Objectives: At the end of this course students should:

• have a knowledge of classical cryptosystems and the techniques used to break them;
• understand the ideas of public key cryptosystems and digital signature schemes, and be able to use the algorithms for RSA and ElGamal;
• understand the ideas involved in error correcting codes;
• understand linear codes, syndrome decoding and perfect codes;
• understand the basic properties of cyclic codes.

Content
The fundamental objective of Cryptology is to enable two people Alice and Bob to communicate over an insecure channel (such as a telephone line or a computer network) in such a way that an eavesdropper cannot understand what is being said. Classical cryptosystems required Alice and Bob to share a key which they could use both to encrypt a message before sending it, and to decrypt a received message. The prior communication of this key is difficult in practice. In 1976, work by Diffie and Hellman revolutionised modern cryptology. They developed a public key system which removed the need for Alice and Bob to share a private key. This course covers classical cryptosystems, public key cryptosystems, digital signature schemes and the cryptosystems DES and AES used as standards by the USA government and many financial institutions.

The birth of Coding Theory was inspired by the classical paper of Shannon in 1948. Since then a great deal of research has been devoted to finding efficient schemes by which digital information can be coded for reliable transmission through a noisy channel.
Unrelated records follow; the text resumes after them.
(** A file [x] in the directory of a node. *)
Lemma Join_in_node d h x :
  plain h = true -> plain x = true -> Join [d; h; x] = join_prefix [d] +:+ h +:+ String slash x.
Proof.
  intros Hh Hx. change [d; h; x] with ([d; h] ++ [x]). rewrite Join_snoc by done. cbn [join_prefix].
  assert (Hn : h <> "") by (intros ->; done). case_bool_decide as Hd.
  - rewrite bool_decide_false by done. cbn [join_slash].
    assert (E : dir_prefix h = h +:+ "/").
    { unfold dir_prefix. rewrite plain_rooted, plain_split by done.
      unfold clean_elems. cbn [fold_left]. by rewrite clean_step_plain. }
    rewrite E. by rewrite string_app_assoc.
  - cbn [join_slash]. rewrite dir_prefix_in by done. by rewrite !string_app_assoc.
Qed.

Lemma under_run d h x :
  plain h = true -> plain x = true -> under (Join [d; h]) (Join [d; x]) = String.eqb x h.
Proof.
  intros Hh Hx. unfold under. change [d; h] with ([d] ++ [h]). change [d; x] with ([d] ++ [x]).
  rewrite !Join_snoc by done.
  rewrite string_app_assoc, prefix_app, no_prefix_of_plain by by apply plain_split.
  rewrite orb_false_r. destruct (String.eqb_spec x h) as [->|Hne]; [apply String.eqb_refl|].
  apply String.eqb_neq. intros E. by apply (inj _) in E.
Qed.

Lemma under_run_in d h h' x :
  plain h = true -> plain h' = true -> plain x = true -> h <> h' ->
  under (Join [d; h]) (Join [d; h'; x]) = false.
Proof.
  intros Hh Hh' Hx Hne. unfold under. rewrite Join_in_node by done.
  change [d; h] with ([d] ++ [h]). rewrite Join_snoc by done.
  apply orb_false_intro.
  - apply String.eqb_neq. intros E. apply (inj _) in E. pose proof (plain_split h Hh) as Hs.
    rewrite <- E, split_slash_app, !plain_split in Hs by done. discriminate.
  - rewrite string_app_assoc, prefix_app. destruct (String.prefix _ _) eqn:E; [|done].
    apply prefix_same_dir in E; [done|by apply plain_split..].
Qed.

(** The files of a run do not clash.  For node names without slashes, two nodes
    share a console socket, a QMP socket, a guest socket, an NVRAM file or a TPM
    directory only if they are the same node; sockets of different purpose never
    share a path; and the TPM directory of a node is a socket path of another
    exactly when its name is that node's name with the socket's extension. *)
Theorem runtime_paths_distinct (r : Runtime) (h1 h2 : string) :
  node_name h1 = true -> node_name h2 = true ->
  (socketPath r h1 = socketPath r h2 <-> h1 = h2) /\
  (qmpSocketPath r h1 = qmpSocketPath r h2 <-> h1 = h2) /\
  (guestSocketPath r h1 = guestSocketPath r h2 <-> h1 = h2) /\
  (nvramPath r h1 = nvramPath r h2 <-> h1 = h2) /\
  (swtpmSocketDirPath r h1 = swtpmSocketDirPath r h2 <-> h1 = h2) /\
  socketPath r h1 <> qmpSocketPath r h2 /\
  socketPath r h1 <> guestSocketPath r h2 /\
  qmpSocketPath r h1 <> guestSocketPath r h2 /\
  (swtpmSocketDirPath r h1 = socketPath r h2 <-> h1 = h2 +:+ ".socket") /\
  (swtpmSocketDirPath r h1 = qmpSocketPath r h2 <-> h1 = h2 +:+ ".qmp") /\
  (swtpmSocketDirPath r h1 = guestSocketPath r h2 <-> h1 = h2 +:+ ".guest").
Proof.
  intros H1 H2. unfold socketPath, qmpSocketPath, guestSocketPath, nvramPath, swtpmSocketDirPath.
  split_and!.
  1-3: by apply (node_files_same h1 h2 H1 H2 [RunDir r]); [|cbn; lia].
  - by apply (node_files_same h1 h2 H1 H2 [DataDir r; "nvram"]); [|cbn; lia].
  - by apply (Join_run_inj [RunDir r]).
  - by apply (node_files_differ h1 h2 H1 H2 [RunDir r] ".socket" ".qmp" ".soc" "ket" "." "qmp");
      [..|cbn; lia|cbn; lia| | | |].
  - by apply (node_files_differ h1 h2 H1 H2 [RunDir r] ".socket" ".guest" ".soc" "ket" ".gu" "est");
      [..|cbn; lia|cbn; lia| | | |].
  - by apply (node_files_differ h1 h2 H1 H2 [RunDir r] ".qmp" ".guest" "." "qmp" ".gu" "est");
      [..|cbn; lia|cbn; lia| | | |].
  - apply (Join_run_inj [RunDir r]); [done|]. apply plain_ext; [done..|cbn; lia].
  - apply (Join_run_inj [RunDir r]); [done|]. apply plain_ext; [done..|cbn; lia].
  - apply (Join_run_inj [RunDir r]); [done|]. apply plain_ext; [done..|cbn; lia].
Qed.

Definition demo_runtime : Runtime :=
  {| Force := false; Graphic := false; RunDir := "/var/scratch/placemat/run/";
     DataDir := "/var/scratch/placemat"; ListenAddr := "127.0.0.1:10808";
     ImageCache := NewCache "/var/scratch/cache/image_cache" |}.

Lemma runtime_paths_distinct_witness :
  socketPath demo_runtime "boot-0" <> guestSocketPath demo_runtime "boot-1" /\
  swtpmSocketDirPath demo_runtime "boot-0.qmp" = qmpSocketPath demo_runtime "boot-0".
Proof.
  pose proof (runtime_paths_distinct demo_runtime "boot-0" "boot-1" eq_refl eq_refl) as H.
  pose proof (runtime_paths_distinct demo_runtime "boot-0.qmp" "boot-0" eq_refl eq_refl) as H'.
  split; [apply H|]. apply H'. reflexivity.
Defined.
Error correcting codes are widely used in applications, for example returning pictures from deep space, storage of data on CDs and design of identification numbers such as student numbers. Coding theory is also of great mathematical interest, it illustrates the power and beauty of modern algebra and has applications to many other areas of mathematics.

The first part of the subject concentrates on linear codes, with topics including syndrome decoding, perfect codes and cyclic codes. The Hamming and Golay codes, and others, are discussed.

The second part is an introduction to contemporary cryptology, including both symmetric and public key systems. Examples of cryptosystems studied include the Data Encryphon Standard and the RSA algorithm.

The course concludes with a selection of topics from authentication, identification and digital signatures.

Assessment
Details of the actual assessment used in a given year can be found in the study guide provided at the start of the semester.

Resources
All the materials necessary for the course will be availabe on-line. The lecture notes are based on the following books:
Cryptology:
    Douglas R. Stinson, Cryptography: theory and practice, (1995)
Coding Theory:
    Raymond Hill, A first course in coding theory, (1988)

A bibliography for further reading on the subject will be provided.